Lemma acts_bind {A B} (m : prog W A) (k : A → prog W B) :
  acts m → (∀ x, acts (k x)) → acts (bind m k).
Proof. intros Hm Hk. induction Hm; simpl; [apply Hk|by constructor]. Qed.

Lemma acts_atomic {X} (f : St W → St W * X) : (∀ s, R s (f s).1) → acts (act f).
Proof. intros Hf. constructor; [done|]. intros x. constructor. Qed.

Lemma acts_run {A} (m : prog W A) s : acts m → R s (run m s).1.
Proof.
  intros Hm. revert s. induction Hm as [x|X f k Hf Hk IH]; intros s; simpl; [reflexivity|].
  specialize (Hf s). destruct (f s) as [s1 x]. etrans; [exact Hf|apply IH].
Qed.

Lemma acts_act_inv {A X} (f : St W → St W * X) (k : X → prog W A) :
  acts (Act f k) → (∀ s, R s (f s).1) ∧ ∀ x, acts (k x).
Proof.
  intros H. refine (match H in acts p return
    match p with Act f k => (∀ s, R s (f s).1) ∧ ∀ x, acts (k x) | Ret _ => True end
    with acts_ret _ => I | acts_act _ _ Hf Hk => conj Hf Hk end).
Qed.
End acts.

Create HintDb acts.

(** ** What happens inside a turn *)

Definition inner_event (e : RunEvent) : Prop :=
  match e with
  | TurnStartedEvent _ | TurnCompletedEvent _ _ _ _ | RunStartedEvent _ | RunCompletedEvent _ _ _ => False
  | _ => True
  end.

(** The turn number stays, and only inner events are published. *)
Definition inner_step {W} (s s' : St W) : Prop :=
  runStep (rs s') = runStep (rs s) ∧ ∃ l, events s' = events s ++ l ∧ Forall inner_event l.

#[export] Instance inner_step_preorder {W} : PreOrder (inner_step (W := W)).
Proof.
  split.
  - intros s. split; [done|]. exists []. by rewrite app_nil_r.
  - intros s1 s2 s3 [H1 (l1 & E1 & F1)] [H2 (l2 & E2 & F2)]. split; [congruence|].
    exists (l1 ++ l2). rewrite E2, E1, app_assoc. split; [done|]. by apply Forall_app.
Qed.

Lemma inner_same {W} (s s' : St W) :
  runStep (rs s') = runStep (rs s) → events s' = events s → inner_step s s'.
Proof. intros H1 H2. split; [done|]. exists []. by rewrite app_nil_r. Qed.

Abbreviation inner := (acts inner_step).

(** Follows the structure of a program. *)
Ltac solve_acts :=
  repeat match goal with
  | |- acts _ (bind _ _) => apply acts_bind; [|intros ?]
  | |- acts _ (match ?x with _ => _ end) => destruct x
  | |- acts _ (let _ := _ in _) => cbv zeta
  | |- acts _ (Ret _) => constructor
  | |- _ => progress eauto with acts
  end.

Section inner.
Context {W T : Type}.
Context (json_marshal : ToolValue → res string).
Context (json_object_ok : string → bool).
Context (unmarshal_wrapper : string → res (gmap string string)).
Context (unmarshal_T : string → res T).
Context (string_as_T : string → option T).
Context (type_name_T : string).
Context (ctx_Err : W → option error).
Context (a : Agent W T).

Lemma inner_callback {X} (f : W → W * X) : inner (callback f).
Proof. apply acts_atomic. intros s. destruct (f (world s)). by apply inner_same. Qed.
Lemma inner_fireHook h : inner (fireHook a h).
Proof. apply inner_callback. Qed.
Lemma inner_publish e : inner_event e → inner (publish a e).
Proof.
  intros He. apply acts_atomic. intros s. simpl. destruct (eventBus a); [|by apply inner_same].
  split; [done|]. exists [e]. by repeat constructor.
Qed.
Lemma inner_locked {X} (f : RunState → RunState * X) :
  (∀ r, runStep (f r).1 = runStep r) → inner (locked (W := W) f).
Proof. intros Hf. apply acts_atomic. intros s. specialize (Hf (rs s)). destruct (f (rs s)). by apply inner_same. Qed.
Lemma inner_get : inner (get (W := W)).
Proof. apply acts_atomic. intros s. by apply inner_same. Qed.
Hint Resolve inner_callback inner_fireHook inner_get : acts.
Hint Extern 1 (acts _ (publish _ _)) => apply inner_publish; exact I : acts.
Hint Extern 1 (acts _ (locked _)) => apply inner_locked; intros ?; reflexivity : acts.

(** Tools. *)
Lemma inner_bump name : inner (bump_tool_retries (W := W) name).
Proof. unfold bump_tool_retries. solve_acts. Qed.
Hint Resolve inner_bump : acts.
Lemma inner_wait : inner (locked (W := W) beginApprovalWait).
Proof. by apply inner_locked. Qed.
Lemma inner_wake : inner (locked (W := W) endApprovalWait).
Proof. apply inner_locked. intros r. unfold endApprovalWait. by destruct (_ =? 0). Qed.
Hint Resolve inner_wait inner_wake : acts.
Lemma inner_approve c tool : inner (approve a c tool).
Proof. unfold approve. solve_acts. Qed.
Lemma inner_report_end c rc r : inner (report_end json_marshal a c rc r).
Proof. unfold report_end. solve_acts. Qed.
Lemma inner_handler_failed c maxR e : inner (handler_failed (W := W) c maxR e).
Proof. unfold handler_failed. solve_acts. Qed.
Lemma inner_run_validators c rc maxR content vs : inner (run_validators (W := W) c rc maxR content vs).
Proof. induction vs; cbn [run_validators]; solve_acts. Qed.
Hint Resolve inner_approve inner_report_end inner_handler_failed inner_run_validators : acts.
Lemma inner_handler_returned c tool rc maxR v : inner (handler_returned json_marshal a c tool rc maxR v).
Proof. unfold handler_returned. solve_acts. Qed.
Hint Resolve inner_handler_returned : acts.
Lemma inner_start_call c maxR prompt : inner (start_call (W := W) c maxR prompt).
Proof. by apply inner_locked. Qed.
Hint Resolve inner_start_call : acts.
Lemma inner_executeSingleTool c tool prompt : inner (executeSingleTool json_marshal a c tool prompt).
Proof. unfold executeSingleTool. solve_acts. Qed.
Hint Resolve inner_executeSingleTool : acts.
--
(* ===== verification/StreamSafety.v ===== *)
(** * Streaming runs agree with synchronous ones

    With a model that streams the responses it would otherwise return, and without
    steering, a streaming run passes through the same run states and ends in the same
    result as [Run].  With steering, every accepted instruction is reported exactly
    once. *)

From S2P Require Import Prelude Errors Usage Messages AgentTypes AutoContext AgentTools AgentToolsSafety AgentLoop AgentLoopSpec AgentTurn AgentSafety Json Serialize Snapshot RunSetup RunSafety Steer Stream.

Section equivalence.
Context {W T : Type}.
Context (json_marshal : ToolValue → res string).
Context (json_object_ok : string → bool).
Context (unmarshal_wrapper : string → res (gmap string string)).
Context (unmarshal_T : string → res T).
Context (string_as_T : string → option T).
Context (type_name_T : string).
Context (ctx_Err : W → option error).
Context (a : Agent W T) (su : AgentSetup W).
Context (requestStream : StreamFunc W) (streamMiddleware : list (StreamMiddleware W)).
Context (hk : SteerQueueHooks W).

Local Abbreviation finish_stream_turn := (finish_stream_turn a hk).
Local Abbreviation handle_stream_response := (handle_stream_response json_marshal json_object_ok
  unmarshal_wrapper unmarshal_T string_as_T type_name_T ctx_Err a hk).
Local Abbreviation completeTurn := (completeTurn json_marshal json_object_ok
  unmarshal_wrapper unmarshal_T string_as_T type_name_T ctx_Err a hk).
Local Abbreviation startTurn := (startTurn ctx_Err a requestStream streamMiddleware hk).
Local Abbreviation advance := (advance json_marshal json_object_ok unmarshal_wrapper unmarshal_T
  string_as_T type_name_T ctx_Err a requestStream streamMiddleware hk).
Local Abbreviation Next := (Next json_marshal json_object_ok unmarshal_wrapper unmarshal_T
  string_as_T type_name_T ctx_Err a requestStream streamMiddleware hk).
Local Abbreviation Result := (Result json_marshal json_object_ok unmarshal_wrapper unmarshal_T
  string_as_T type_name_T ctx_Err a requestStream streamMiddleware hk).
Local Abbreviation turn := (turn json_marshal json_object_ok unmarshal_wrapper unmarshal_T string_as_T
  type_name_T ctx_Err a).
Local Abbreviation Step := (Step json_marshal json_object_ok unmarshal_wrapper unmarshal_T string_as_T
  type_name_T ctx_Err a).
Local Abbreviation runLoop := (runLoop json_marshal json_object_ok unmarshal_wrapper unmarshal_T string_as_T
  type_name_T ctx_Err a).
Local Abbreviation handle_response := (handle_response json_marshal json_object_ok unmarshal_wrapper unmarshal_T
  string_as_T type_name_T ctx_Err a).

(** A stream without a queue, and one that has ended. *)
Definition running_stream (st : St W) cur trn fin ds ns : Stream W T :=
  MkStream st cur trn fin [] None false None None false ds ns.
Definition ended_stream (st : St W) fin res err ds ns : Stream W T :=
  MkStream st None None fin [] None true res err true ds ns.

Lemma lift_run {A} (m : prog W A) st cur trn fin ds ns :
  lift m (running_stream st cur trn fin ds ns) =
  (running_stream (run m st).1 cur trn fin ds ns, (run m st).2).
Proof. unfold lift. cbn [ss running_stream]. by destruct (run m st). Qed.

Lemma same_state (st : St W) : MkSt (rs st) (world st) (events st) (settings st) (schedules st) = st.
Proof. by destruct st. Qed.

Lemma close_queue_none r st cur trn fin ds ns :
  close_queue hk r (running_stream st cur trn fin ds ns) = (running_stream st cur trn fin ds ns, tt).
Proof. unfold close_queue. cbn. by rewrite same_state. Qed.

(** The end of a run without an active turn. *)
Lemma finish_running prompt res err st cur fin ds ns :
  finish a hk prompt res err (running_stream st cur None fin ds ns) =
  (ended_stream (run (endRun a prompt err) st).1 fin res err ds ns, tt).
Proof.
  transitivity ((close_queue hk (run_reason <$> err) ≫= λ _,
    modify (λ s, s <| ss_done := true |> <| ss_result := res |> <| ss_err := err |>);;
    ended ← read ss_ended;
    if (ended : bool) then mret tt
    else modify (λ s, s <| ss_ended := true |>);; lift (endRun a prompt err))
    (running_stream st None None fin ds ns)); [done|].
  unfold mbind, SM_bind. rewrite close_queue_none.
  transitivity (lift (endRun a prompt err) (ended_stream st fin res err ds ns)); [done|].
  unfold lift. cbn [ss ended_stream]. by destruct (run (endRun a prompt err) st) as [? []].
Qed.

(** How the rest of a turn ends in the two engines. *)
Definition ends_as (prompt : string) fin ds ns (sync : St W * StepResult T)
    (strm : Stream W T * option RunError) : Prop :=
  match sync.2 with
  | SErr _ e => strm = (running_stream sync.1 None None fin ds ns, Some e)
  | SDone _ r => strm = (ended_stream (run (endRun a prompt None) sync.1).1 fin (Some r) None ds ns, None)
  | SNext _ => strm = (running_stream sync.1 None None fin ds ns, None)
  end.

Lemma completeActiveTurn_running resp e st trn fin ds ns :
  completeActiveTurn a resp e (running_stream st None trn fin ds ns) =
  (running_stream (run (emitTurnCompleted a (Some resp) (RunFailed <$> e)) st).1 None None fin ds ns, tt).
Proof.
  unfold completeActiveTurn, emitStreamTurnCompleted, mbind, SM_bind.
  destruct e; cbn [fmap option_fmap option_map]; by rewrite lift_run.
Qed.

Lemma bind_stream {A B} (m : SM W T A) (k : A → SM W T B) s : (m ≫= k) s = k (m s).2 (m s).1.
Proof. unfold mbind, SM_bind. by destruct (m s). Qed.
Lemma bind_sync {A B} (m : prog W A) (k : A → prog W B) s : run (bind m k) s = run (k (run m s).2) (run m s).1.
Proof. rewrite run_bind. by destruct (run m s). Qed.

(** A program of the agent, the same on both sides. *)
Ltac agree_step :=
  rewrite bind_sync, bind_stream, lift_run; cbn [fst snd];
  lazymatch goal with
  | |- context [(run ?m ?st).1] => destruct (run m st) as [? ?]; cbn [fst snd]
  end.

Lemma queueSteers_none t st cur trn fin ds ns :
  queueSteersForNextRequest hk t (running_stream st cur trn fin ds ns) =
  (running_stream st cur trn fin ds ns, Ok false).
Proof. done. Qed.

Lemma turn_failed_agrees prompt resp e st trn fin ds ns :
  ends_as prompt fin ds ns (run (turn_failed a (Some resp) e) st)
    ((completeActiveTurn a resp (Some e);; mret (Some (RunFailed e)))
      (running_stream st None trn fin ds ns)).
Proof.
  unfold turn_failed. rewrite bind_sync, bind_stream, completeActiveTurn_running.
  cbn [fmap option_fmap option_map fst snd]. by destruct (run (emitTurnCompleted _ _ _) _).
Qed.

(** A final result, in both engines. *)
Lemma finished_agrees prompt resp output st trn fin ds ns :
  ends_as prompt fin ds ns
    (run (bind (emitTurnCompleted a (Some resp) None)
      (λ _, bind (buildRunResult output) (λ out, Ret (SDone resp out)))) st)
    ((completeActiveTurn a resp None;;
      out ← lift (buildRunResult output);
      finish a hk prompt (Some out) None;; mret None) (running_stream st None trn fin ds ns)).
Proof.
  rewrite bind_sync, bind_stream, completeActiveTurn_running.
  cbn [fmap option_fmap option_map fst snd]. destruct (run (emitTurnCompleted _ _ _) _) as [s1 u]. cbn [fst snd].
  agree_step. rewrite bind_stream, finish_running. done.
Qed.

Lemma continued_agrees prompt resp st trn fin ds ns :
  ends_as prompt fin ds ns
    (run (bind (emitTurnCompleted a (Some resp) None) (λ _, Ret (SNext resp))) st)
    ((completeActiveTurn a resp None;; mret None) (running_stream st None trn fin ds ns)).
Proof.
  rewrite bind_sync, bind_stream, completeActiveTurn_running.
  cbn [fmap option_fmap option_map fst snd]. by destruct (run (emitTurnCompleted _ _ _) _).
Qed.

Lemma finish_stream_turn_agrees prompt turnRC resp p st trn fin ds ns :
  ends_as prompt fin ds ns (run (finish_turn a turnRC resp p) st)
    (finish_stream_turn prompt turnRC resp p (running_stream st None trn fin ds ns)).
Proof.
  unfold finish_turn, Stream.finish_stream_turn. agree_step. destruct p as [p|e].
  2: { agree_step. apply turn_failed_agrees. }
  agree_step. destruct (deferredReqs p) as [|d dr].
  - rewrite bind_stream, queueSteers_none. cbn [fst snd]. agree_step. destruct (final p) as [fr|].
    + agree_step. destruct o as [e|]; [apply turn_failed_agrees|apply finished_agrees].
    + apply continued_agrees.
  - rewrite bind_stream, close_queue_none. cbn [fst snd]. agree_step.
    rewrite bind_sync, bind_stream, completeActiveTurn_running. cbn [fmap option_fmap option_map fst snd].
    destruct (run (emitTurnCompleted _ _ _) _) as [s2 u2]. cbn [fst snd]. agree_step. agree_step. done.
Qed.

What to produce:
Return, unchanged, the run of lines above that opens with the line containing "[? ?]; cbn [fst snd]" and closes with the line containing "(** A final result, in both engines. *)". Include both.

Written answer:
  | |- context [(run ?m ?st).1] => destruct (run m st) as [? ?]; cbn [fst snd]
  end.

Lemma queueSteers_none t st cur trn fin ds ns :
  queueSteersForNextRequest hk t (running_stream st cur trn fin ds ns) =
  (running_stream st cur trn fin ds ns, Ok false).
Proof. done. Qed.

Lemma turn_failed_agrees prompt resp e st trn fin ds ns :
  ends_as prompt fin ds ns (run (turn_failed a (Some resp) e) st)
    ((completeActiveTurn a resp (Some e);; mret (Some (RunFailed e)))
      (running_stream st None trn fin ds ns)).
Proof.
  unfold turn_failed. rewrite bind_sync, bind_stream, completeActiveTurn_running.
  cbn [fmap option_fmap option_map fst snd]. by destruct (run (emitTurnCompleted _ _ _) _).
Qed.

(** A final result, in both engines. *)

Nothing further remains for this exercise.